_THE TASK_. In the listing below, which lines contain the string "values"? Copy them all.

_EXTRACTED DATA_.
(* ===== verification/LivenessChecks.v ===== *)
(** The theorems on liveness as a whole: exactness at blocks and instructions,
    and that the self-check accepts the analysis of every verified function. *)

From stdpp Require Import gmap relations sorting.
From S2P Require Import Prelude Slices Opcode Cfg CfgProps Dom RpoProps DomProps Dominance DomChecks Ssa SsaProps Liveness LivenessProps.
#[local] Set Warnings "-clear-no-such-hyp".

Lemma live_before_spec l live v : v ∈ live_before l live <-> exposed_in l v \/ (v ∈ live /\ ~ results_in l v).
Proof.
  induction l as [|i l IH]; cbn [live_before].
  { split; [intros Hv; right; split; [done|by intros (k & i & Hk & _)]|]. intros [(k & i & Hk & _)|[? _]]; done. }
  rewrite elem_of_union, elem_of_list_to_set, exposed_in_cons, results_in_cons.
  assert (Hr : v ∈ match result i with Some r => live_before l live ∖ {[r]} | None => live_before l live end
    <-> result i <> Some v /\ v ∈ live_before l live).
  { destruct (result i) as [r|]; [|naive_solver]. rewrite elem_of_difference, elem_of_singleton. naive_solver. }
  rewrite Hr, IH. destruct (decide (result i = Some v)); naive_solver.
Qed.

(** C22: on a verified graph and SSA function the liveness fixpoint ends with exact sets: a value is
    live out of a block iff a path of normal edges from its end reaches a use of the value without
    passing a definition of it, live in iff it is a merge of the block, used in it before any
    definition, or passed through (nothing is live into the function entry); and after an
    instruction iff a later instruction of the block reads it before the block defines it again,
    or it is live out and not defined later in the block. *)
Theorem liveness_exact {E : Type} (ssa : SsaFunction) (g : ControlFlowGraph) (t : DominatorTree) :
  verify g = Ok tt -> ssa_verify ssa g t = Ok tt ->
  exists l, liveness_compute (E := E) ssa g = Ok l
  /\ (forall i v, i < length (blocks g) -> at_block (live_out l) i v <-> needed ssa g v i)
  /\ (forall i v, i < length (blocks g) -> at_block (live_in l) i v <-> live_at_start ssa g i v)
  /\ (forall i b k, ssa_blocks ssa !! i = Some b -> k < length (instrs b) ->
      exists X, live_after_instruction l ssa i k = Some X
      /\ forall v, v ∈ X <-> exposed_in (drop (S k) (instrs b)) v
                            \/ (needed ssa g v i /\ ~ results_in (drop (S k) (instrs b)) v)).
Proof.
  intros Hok Hver. pose proof (ssa_verify_wf _ _ _ Hver) as Hssa.
  destruct (liveness_compute_spec (E := E) ssa g t Hok Hssa) as (l & Hl & Hinv & _ & Hout & Hin).
  exists l. split_and!; [done|done|done|]. intros i b k Hb Hk.
  assert (Hi : i < length (blocks g)) by (rewrite <- (sw_len _ _ _ Hssa); by eapply lookup_lt_Some).
  unfold live_after_instruction. rewrite Hb, (proj2 (Nat.leb_gt _ _) Hk).
  destruct (lookup_lt_is_Some_2 (live_out l) i) as [O HO]; [by rewrite (lv_out_len _ _ _ Hinv)|]. rewrite HO.
  eexists. split; [done|]. intros v. rewrite live_before_spec, <- (Hout i v Hi). unfold at_block. rewrite HO. naive_solver.
Qed.

(** ** Live values are dominated by their definitions *)

(** The verifier of SSA form checks the inputs of phis, not those of the results of
    spliced calls; this is what it would check of them. *)
Definition inline_inputs_dominated (ssa : SsaFunction) (g : ControlFlowGraph) : Prop :=
  forall i b v d owner register ins j p u, ssa_blocks ssa !! i = Some b -> v ∈ phis b -> values ssa !! v = Some d ->
    value_def d = ValueDef.InlineResult owner register ins ->
    normal_preds g i !! j = Some p -> ins !! j = Some u ->
    exists du, values ssa !! u = Some du /\ dominator g Full (def_block du) p.

Section Checks.
Context (ssa : SsaFunction) (g : ControlFlowGraph) (t : DominatorTree).
Context (Hok : verify g = Ok tt) (Hssa : ssa_wf ssa g t) (Hinline : inline_inputs_dominated ssa g).
#[local] Abbreviation n := (length (blocks g)).

Lemma tree_dominates {F} a b : b < n ->
  exists r, dominates (E := F) t a b = Ok r /\ (r = true <-> dominator g Full a b).
Proof.
  intros Hb. pose proof (tree_verify_only g Hok t (sw_tree _ _ _ Hssa)) as Ht. rewrite (sw_full _ _ _ Hssa) in Ht.
  destruct (compute_tree (E := DomError) g Hok Full) as (order & parents & f & num & Heq & Hnd & Hall & Htree & _).
  rewrite Heq in Ht. injection Ht as <-. eapply dominates_spec; [by apply verify_wf|done|done|done].
Qed.

Lemma dominates_true {F} a b : b < n -> dominates (E := F) t a b = Ok true <-> dominator g Full a b.
Proof. intros Hb. destruct (tree_dominates (F := F) a b Hb) as (r & -> & <-). split; [by intros [= ->]|by intros ->]. Qed.

Lemma dominator_refl i : dominator g Full i i.
Proof. intros l Hl. by inversion Hl; subst; left. Qed.

Lemma dominator_pred a u s : sel_edge g Full u s -> a <> s -> dominator g Full a s -> dominator g Full a u.
Proof.
  intros He Hne Hd l Hl. specialize (Hd _ (route_step g Full u s l Hl He)). by apply elem_of_cons in Hd as [->|].
Qed.

Lemma normal_full u s : sel_edge g Normal u s -> sel_edge g Full u s.
Proof. intros (b & Hb & Hs). exists b. split; [done|]. simpl. apply elem_of_app. by left. Qed.

Lemma block_lt i b : ssa_blocks ssa !! i = Some b -> i < n.
Proof. intros Hb. rewrite <- (sw_len _ _ _ Hssa). by eapply lookup_lt_Some. Qed.

(** A value whose defining block is [i] is defined there. *)
Lemma defined_in v d i b : values ssa !! v = Some d -> def_block d = i -> ssa_blocks ssa !! i = Some b ->
  exists p, defines b v p.
Proof.
  intros Hd Hi Hb. destruct (sw_placed _ _ _ Hssa v) as (j & c & p & Hc & Hp); [by eapply lookup_lt_Some|].
  destruct (sw_defined _ _ _ Hssa j c v p Hc Hp) as (d' & Hd' & Hj). simplify_eq. eauto.
Qed.

(** An exposed use: the definition strictly dominates the block. *)
Lemma exposed_dominated i b v : ssa_blocks ssa !! i = Some b -> exposed b v ->
  exists d, values ssa !! v = Some d /\ def_block d <> i /\ dominator g Full (def_block d) i.
Proof.
  intros Hb (Hphi & k & ins & Hi & Hv & Hbefore). destruct (sw_use _ _ _ Hssa i b k ins v Hb Hi Hv) as (d & Hd & Hdom & Hord).
  exists d. split_and!; [done| |by apply (dominates_true (F := SsaError)); [by eapply block_lt|]].
  intros Heq. destruct (defined_in v d i b Hd Heq Hb) as [p Hp]. destruct Hp as [Hp|k' i' Hi' Hr]; [done|].
  assert (Hdef : defines b v (Instruction k')) by (by eapply defines_instr). apply (Hbefore k'); [by apply Hord|done].
Qed.

Lemma phi_input_dominated u s v : s < n -> phi_input ssa g u s v ->
  exists d, values ssa !! v = Some d /\ dominator g Full (def_block d) u.
Proof.
  intros Hs (b & phi & d & ins & j & Hb & Hphi & Hd & Hm & Hu & Hv).
  assert (Hul : u < n).
  { assert (Hin : u ∈ normal_preds g s) by (by eapply list_elem_of_lookup_2).
    apply (elem_of_normal_preds g Hok s u Hs) in Hin. by destruct (sel_edge_lt g (verify_wf g Hok) Normal u s Hin). }
  destruct (value_def d) eqn:Hdef; simplify_eq/=.
  - by eapply Hinline.
  - destruct (sw_phi_use _ _ _ Hssa s b phi d block register ins (normal_preds g s) j u v Hb Hphi Hd Hdef
      (normal_predecessors_pure g Hok (F := SsaError) s Hs) Hu Hv) as (du & Hdu & Hdom).
    exists du. split; [done|]. by apply (dominates_true (F := SsaError)).
Qed.

Lemma needed_dominated v u : needed ssa g v u -> exists d, values ssa !! v = Some d /\ dominator g Full (def_block d) u.
Proof.
  induction 1 as [u s He Hp|u s b He Hne Hb Hx|u s b He Hne Hb Hd _ (d & Hvd & Hdom)].
  - eapply phi_input_dominated; [|done]. by destruct (sel_edge_lt g (verify_wf g Hok) Normal u s He).
  - destruct (exposed_dominated s b v Hb Hx) as (d & Hd & Hds & Hdom). exists d. split; [done|].
    eapply dominator_pred; [by apply normal_full|done|done].
  - exists d. split; [done|]. eapply dominator_pred; [by apply normal_full| |done].
    intros Heq. destruct (defined_in v d s b Hvd Heq Hb) as [p Hp]. by apply (Hd p).
Qed.

Lemma start_dominated i v : live_at_start ssa g i v -> exists d, values ssa !! v = Some d /\ dominator g Full (def_block d) i.
Proof.
  intros (_ & b & Hb & [Hv|[Hv|[Hv _]]]).
  - destruct (sw_defined _ _ _ Hssa i b v Head Hb (defines_head b v Hv)) as (d & Hd & <-). exists d. split; [done|apply dominator_refl].
  - destruct (exposed_dominated i b v Hb Hv) as (d & Hd & _ & Hdom). eauto.
  - by apply needed_dominated.
Qed.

_RESULT FOR THIS EXERCISE_.
(** ** Live values are dominated by their definitions *)
  forall i b v d owner register ins j p u, ssa_blocks ssa !! i = Some b -> v ∈ phis b -> values ssa !! v = Some d ->
    exists du, values ssa !! u = Some du /\ dominator g Full (def_block du) p.
Lemma defined_in v d i b : values ssa !! v = Some d -> def_block d = i -> ssa_blocks ssa !! i = Some b ->
  exists d, values ssa !! v = Some d /\ def_block d <> i /\ dominator g Full (def_block d) i.
  exists d, values ssa !! v = Some d /\ dominator g Full (def_block d) u.
Lemma needed_dominated v u : needed ssa g v u -> exists d, values ssa !! v = Some d /\ dominator g Full (def_block d) u.
Lemma start_dominated i v : live_at_start ssa g i v -> exists d, values ssa !! v = Some d /\ dominator g Full (def_block d) i.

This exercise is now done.